** Stored data follows **
(* ===== verification/Backend.v ===== *)
(** What a capture backend that waits for the peer promises to the capture task
    (the comments of [trait Capture] in input-capture/src/lib.rs), as a
    specification that the backends of macOS and Windows refine: which events
    it may emit, in which order, in answer to which requests.  The file also
    holds the modifier bits that several backends define alike. *)

From S2P Require Import Prelude InputEvent Geometry InputCapture.

(** * The modifier bits of X11/X.h *)

Module XMods.
Open Scope Z_scope.
Definition ShiftMask : Z := 1.
Definition LockMask : Z := 2.
Definition ControlMask : Z := 4.
Definition Mod1Mask : Z := 8.
Definition Mod2Mask : Z := 16.
Definition Mod3Mask : Z := 32.
Definition Mod4Mask : Z := 64.
Definition Mod5Mask : Z := 128.
Definition all : Z := 255.
(** [contains], [from_bits] and [from_bits_truncate] of bitflags. *)
Definition contains (m f : Z) : bool := Z.land m f =? f.
Definition from_bits (b : Z) : option Z := if Z.land b all =? b then Some b else None.
Definition from_bits_truncate (b : Z) : Z := Z.land b all.
Close Scope Z_scope.
End XMods.

(** * The specification *)

Inductive phase : Type := Idle | Waiting (key : BarrierKey) | Capturing (key : BarrierKey).
#[export] Instance phase_eq_dec : EqDecision phase.
Proof. solve_decision. Defined.

(** What the capture task asks for, at the moment the backend handles it. *)
Inductive request : Type :=
| CreateBarrier (key : BarrierKey)
| DestroyBarrier (key : BarrierKey)
| Release
| StartCapture (key : BarrierKey)
| CancelRequest (key : BarrierKey).

Abbreviation emitted := (list (BarrierKey * CaptureEvent)).

Definition at_key (key : BarrierKey) (p : phase) : bool :=
  match p with Idle => false | Waiting k | Capturing k => bool_decide (k = key) end.
Definition inputs (key : BarrierKey) (es : emitted) : Prop := Forall (λ e, ∃ i, e = (key, Input i)) es.

(** One step: the request that is handled, if any, the phases before and after
    it, and what is emitted in it.  A step without a request is one of the
    cursor, of the keys or of the system, which may also take the capture
    away. *)
Inductive step_ok : option request → phase → emitted → phase → Prop :=
| ok_quiet p : step_ok None p [] p
| ok_cross k : step_ok None Idle [(k, BeginPending)] (Waiting k)
| ok_pulled_back k : step_ok None (Waiting k) [(k, CancelPending)] Idle
| ok_switch k k' : k ≠ k' → step_ok None (Waiting k) [(k, CancelPending); (k', BeginPending)] (Waiting k')
| ok_input k es : inputs k es → step_ok None (Capturing k) es (Capturing k)
| ok_lost p : step_ok None p [] Idle
| ok_create k p : step_ok (Some (CreateBarrier k)) p [] p
| ok_destroy k p : step_ok (Some (DestroyBarrier k)) p [] (if at_key k p then Idle else p)
| ok_release p : step_ok (Some Release) p [] Idle
| ok_start k : step_ok (Some (StartCapture k)) (Waiting k) [(k, Begin)] (Capturing k)
| ok_start_other k p : p ≠ Waiting k → step_ok (Some (StartCapture k)) p [] p
| ok_cancel k es : es = [] ∨ es = [(k, CancelPending)] → step_ok (Some (CancelRequest k)) (Waiting k) es Idle
| ok_cancel_other k p : p ≠ Waiting k → step_ok (Some (CancelRequest k)) p [] p.

(** A trace: the steps of a run with what each emitted. *)
Abbreviation trace := (list (option request * emitted)).
Inductive conforms : phase → trace → phase → Prop :=
| conforms_nil p : conforms p [] p
| conforms_cons p q r o es tr : step_ok o p es q → conforms q tr r → conforms p ((o, es) :: tr) r.

Lemma conforms_app p q r tr tr' : conforms p tr q → conforms q tr' r → conforms p (tr ++ tr') r.
Proof. induction 1; cbn; [done|]. intros. by econstructor; [|auto]. Qed.
Lemma conforms_app_inv p r tr tr' : conforms p (tr ++ tr') r → ∃ q, conforms p tr q ∧ conforms q tr' r.
Proof.
  revert p. induction tr as [|[o es] tr IH]; intros p; cbn; [intros H; exists p; split; [constructor|done]|].
  intros H. inversion H as [|? q ? ? ? ? H1 H2]; subst. destruct (IH q H2) as (q' & H3 & H4).
  exists q'. split; [by econstructor|done].
Qed.

(** * What the specification means

    How a phase came about: the crossing, and the grant. *)

(** Nothing of [tr] ended a capture at [k]: no release, no destruction. *)
Definition keeps (k : BarrierKey) (tr : trace) : Prop :=
  Forall (λ '(o, es), o ≠ Some Release ∧ o ≠ Some (DestroyBarrier k) ∧ inputs k es) tr.
(** Nothing of [tr] ended the waiting at [k]. *)
Definition waits (k : BarrierKey) (tr : trace) : Prop :=
  Forall (λ '(o, es), o ≠ Some Release ∧ o ≠ Some (DestroyBarrier k) ∧ o ≠ Some (CancelRequest k) ∧
            es = []) tr.

Definition crossed (k : BarrierKey) (tr : trace) : Prop :=
  ∃ tr1 es tr2, tr = tr1 ++ (None, es ++ [(k, BeginPending)]) :: tr2 ∧ waits k tr2.
Definition granted (k : BarrierKey) (tr : trace) : Prop :=
  ∃ tr1 tr2, tr = tr1 ++ (Some (StartCapture k), [(k, Begin)]) :: tr2 ∧ crossed k tr1 ∧ keeps k tr2.

Definition explained (tr : trace) (p : phase) : Prop :=
  match p with Idle => True | Waiting k => crossed k tr | Capturing k => granted k tr end.

Lemma crossed_snoc k tr o es :
  crossed k tr → o ≠ Some Release → o ≠ Some (DestroyBarrier k) → o ≠ Some (CancelRequest k) → es = [] →
  crossed k (tr ++ [(o, es)]).
Proof.
  intros (t1 & e & t2 & -> & Hw) H1 H2 H3 ->. exists t1, e, (t2 ++ [(o, [])]). split; [by rewrite <- app_assoc|].
  apply Forall_app. split; [done|]. by repeat constructor.
Qed.
Lemma granted_snoc k tr o es :
  granted k tr → o ≠ Some Release → o ≠ Some (DestroyBarrier k) → inputs k es → granted k (tr ++ [(o, es)]).
Proof.
  intros (t1 & t2 & -> & Hc & Hk) H1 H2 H3. exists t1, (t2 ++ [(o, es)]). split; [by rewrite <- app_assoc|].
  split; [done|]. apply Forall_app. split; [done|]. by repeat constructor.
Qed.
Lemma crossed_now k tr es : crossed k (tr ++ [(None, es ++ [(k, BeginPending)])]).
Proof. exists tr, es, []. split; [done|constructor]. Qed.

Lemma explained_kept tr p o :
  explained tr p → o ≠ Some Release → (∀ k, at_key k p = true → o ≠ Some (DestroyBarrier k)) →
  (∀ k, p = Waiting k → o ≠ Some (CancelRequest k)) → explained (tr ++ [(o, [])]) p.
Proof.
  intros Hp H1 H2 H3. destruct p as [|k|k]; cbn in *; [done|apply crossed_snoc|apply granted_snoc]; try done;
    try (apply H2; by apply bool_decide_eq_true); [by apply H3|constructor].
Qed.

Lemma explained_step tr p o es q : explained tr p → step_ok o p es q → explained (tr ++ [(o, es)]) q.
Proof.
  intros Hp Hs. destruct Hs; cbn; try done.
  - by apply explained_kept.
  - apply (crossed_now k tr []).
  - apply (crossed_now k' tr [_]).
  - by apply granted_snoc.
  - by apply explained_kept.
  - destruct (at_key k p) eqn:E; [done|]. apply explained_kept; [done|done| |done].
    intros k' Hk' [= ->]. congruence.
  - exists tr, []. split; [done|]. split; [done|constructor].
  - apply explained_kept; done.
  - apply explained_kept; [done..|]. intros k' -> [= ->]. done.
Qed.

Lemma conforms_explained tr p : conforms Idle tr p → explained tr p.
Proof.
  assert (∀ tr' q r, conforms q tr' r → ∀ tr, explained tr q → explained (tr ++ tr') r) as H.
  { induction 1 as [|q q' r o es tr' Hs _ IH]; intros tr0 Ht; [by rewrite app_nil_r|].
    rewrite cons_middle, app_assoc. apply IH. by eapply explained_step. }
  intros Hc. by apply (H tr Idle p Hc []).
Qed.

(** In every trace of the specification an input is emitted only while a
    capture is on that the capture task granted: after a crossing of that
    barrier that nothing took back, a request to start for it, and no release
    or destruction since. *)
Lemma input_granted tr p k e tr1 o es tr2 :
  conforms Idle tr p → tr = tr1 ++ (o, es) :: tr2 → (k, Input e) ∈ es → granted k tr1.
Proof.
  intros Hc -> Hin. apply conforms_app_inv in Hc as (q & H1 & H2).
  apply conforms_explained in H1. inversion H2 as [|? q' ? ? ? ? Hs _]; subst.
  assert (q = Capturing k) as ->; [|done].
  destruct Hs; try (by apply elem_of_nil in Hin); rewrite ?list_elem_of_In in Hin; cbn in Hin; try naive_solver.
  rewrite <- list_elem_of_In in Hin. unfold inputs in *. rewrite Forall_forall in H. apply H in Hin as [i [= -> ->]]. done.
Qed.

(** * Backends that begin at once

    A backend that does not wait for the peer begins by itself; what it may
    emit is an input at the barrier of the last [Begin]. *)

Definition begins (e : BarrierKey * CaptureEvent) : option BarrierKey :=
  match e with (k, Begin) => Some k | _ => None end.
Definition begun (es : emitted) : option BarrierKey := last (omap begins es).
Definition follows_begin (es : emitted) : Prop :=
  ∀ es1 k i es2, es = es1 ++ (k, Input i) :: es2 → begun es1 = Some k.

Lemma begun_snoc es e : begun (es ++ [e]) = match begins e with Some k => Some k | None => begun es end.
Proof.
  unfold begun. rewrite omap_app. cbn. destruct (begins e); [by rewrite last_snoc|by rewrite app_nil_r].
Qed.
Lemma follows_snoc es e :
  follows_begin es → (∀ k i, e = (k, Input i) → begun es = Some k) → follows_begin (es ++ [e]).
Proof.
  intros Hf He es1 k i es2 E. destruct es2 as [|x es2 _] using rev_ind.
  - apply app_inj_tail in E as [<- ->]. by apply (He k i).
  - rewrite app_comm_cons, app_assoc in E.
    apply app_inj_tail in E as [-> _]. by apply (Hf es1 k i es2).
Qed.
Lemma follows_app es1 es2 : follows_begin es1 → follows_begin es2 → follows_begin (es1 ++ es2).
Proof.
  intros H1. induction es2 as [|e es2 IH] using rev_ind; intros H2; [by rewrite app_nil_r|].
  assert (follows_begin es2) as H2'.
  { intros a k i b ->. apply (H2 a k i (b ++ [e])). by rewrite <- app_assoc. }
  rewrite app_assoc. apply follows_snoc; [auto|]. intros k i ->. specialize (H2 es2 k i [] eq_refl).
  unfold begun in *. rewrite omap_app, last_app, H2. done.
Qed.
Lemma follows_nil : follows_begin [].
Proof. intros [|??] ????; done. Qed.

(** * Refinement

    A backend is a step function with labels; [phase_of] is what the
    specification sees of its state, [inv] what holds of every state. *)

Section refines.
Context {S L : Type} (step : L → S → emitted * S) (asked : L → option request)
  (phase_of : S → phase) (inv : S → Prop) (fair : L → Prop).

Fixpoint run (ls : list L) (s : S) : trace * S :=
  match ls with
  | [] => ([], s)
  | l :: ls =>
      let '(es, s') := step l s in
      let '(tr, s'') := run ls s' in
      ((asked l, es) :: tr, s'')
  end.

Definition refines : Prop :=
  ∀ l s, fair l → inv s → inv (snd (step l s)) ∧
    step_ok (asked l) (phase_of s) (fst (step l s)) (phase_of (snd (step l s))).

Lemma run_inv ls s : refines → Forall fair ls → inv s → inv (snd (run ls s)).
Proof.
  intros Hr Hf. revert s. induction Hf as [|l ls Hl _ IH]; intros s Hs; [done|]. cbn.
  destruct (Hr l s Hl Hs) as [Hi _]. destruct (step l s) as [es s']. specialize (IH s' Hi).
  by destruct (run ls s').
Qed.
Lemma run_conforms ls s :
  refines → Forall fair ls → inv s → conforms (phase_of s) (fst (run ls s)) (phase_of (snd (run ls s))).
Proof.
  intros Hr Hf. revert s. induction Hf as [|l ls Hl _ IH]; intros s Hs; cbn; [constructor|].
  destruct (Hr l s Hl Hs) as [Hi Ho]. destruct (step l s) as [es s']. specialize (IH s' Hi).
  destruct (run ls s') as [tr s'']. by econstructor.
Qed.
End refines.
** End of Stored data **
Exercise
After locating the line with "BeginPending)] (Waiting k)" above, return that line and every later line through the one with "(Waiting k) es Idle", word for word and with nothing else.

Answer space
| ok_cross k : step_ok None Idle [(k, BeginPending)] (Waiting k)
| ok_pulled_back k : step_ok None (Waiting k) [(k, CancelPending)] Idle
| ok_switch k k' : k ≠ k' → step_ok None (Waiting k) [(k, CancelPending); (k', BeginPending)] (Waiting k')
| ok_input k es : inputs k es → step_ok None (Capturing k) es (Capturing k)
| ok_lost p : step_ok None p [] Idle
| ok_create k p : step_ok (Some (CreateBarrier k)) p [] p
| ok_destroy k p : step_ok (Some (DestroyBarrier k)) p [] (if at_key k p then Idle else p)
| ok_release p : step_ok (Some Release) p [] Idle
| ok_start k : step_ok (Some (StartCapture k)) (Waiting k) [(k, Begin)] (Capturing k)
| ok_start_other k p : p ≠ Waiting k → step_ok (Some (StartCapture k)) p [] p
| ok_cancel k es : es = [] ∨ es = [(k, CancelPending)] → step_ok (Some (CancelRequest k)) (Waiting k) es Idle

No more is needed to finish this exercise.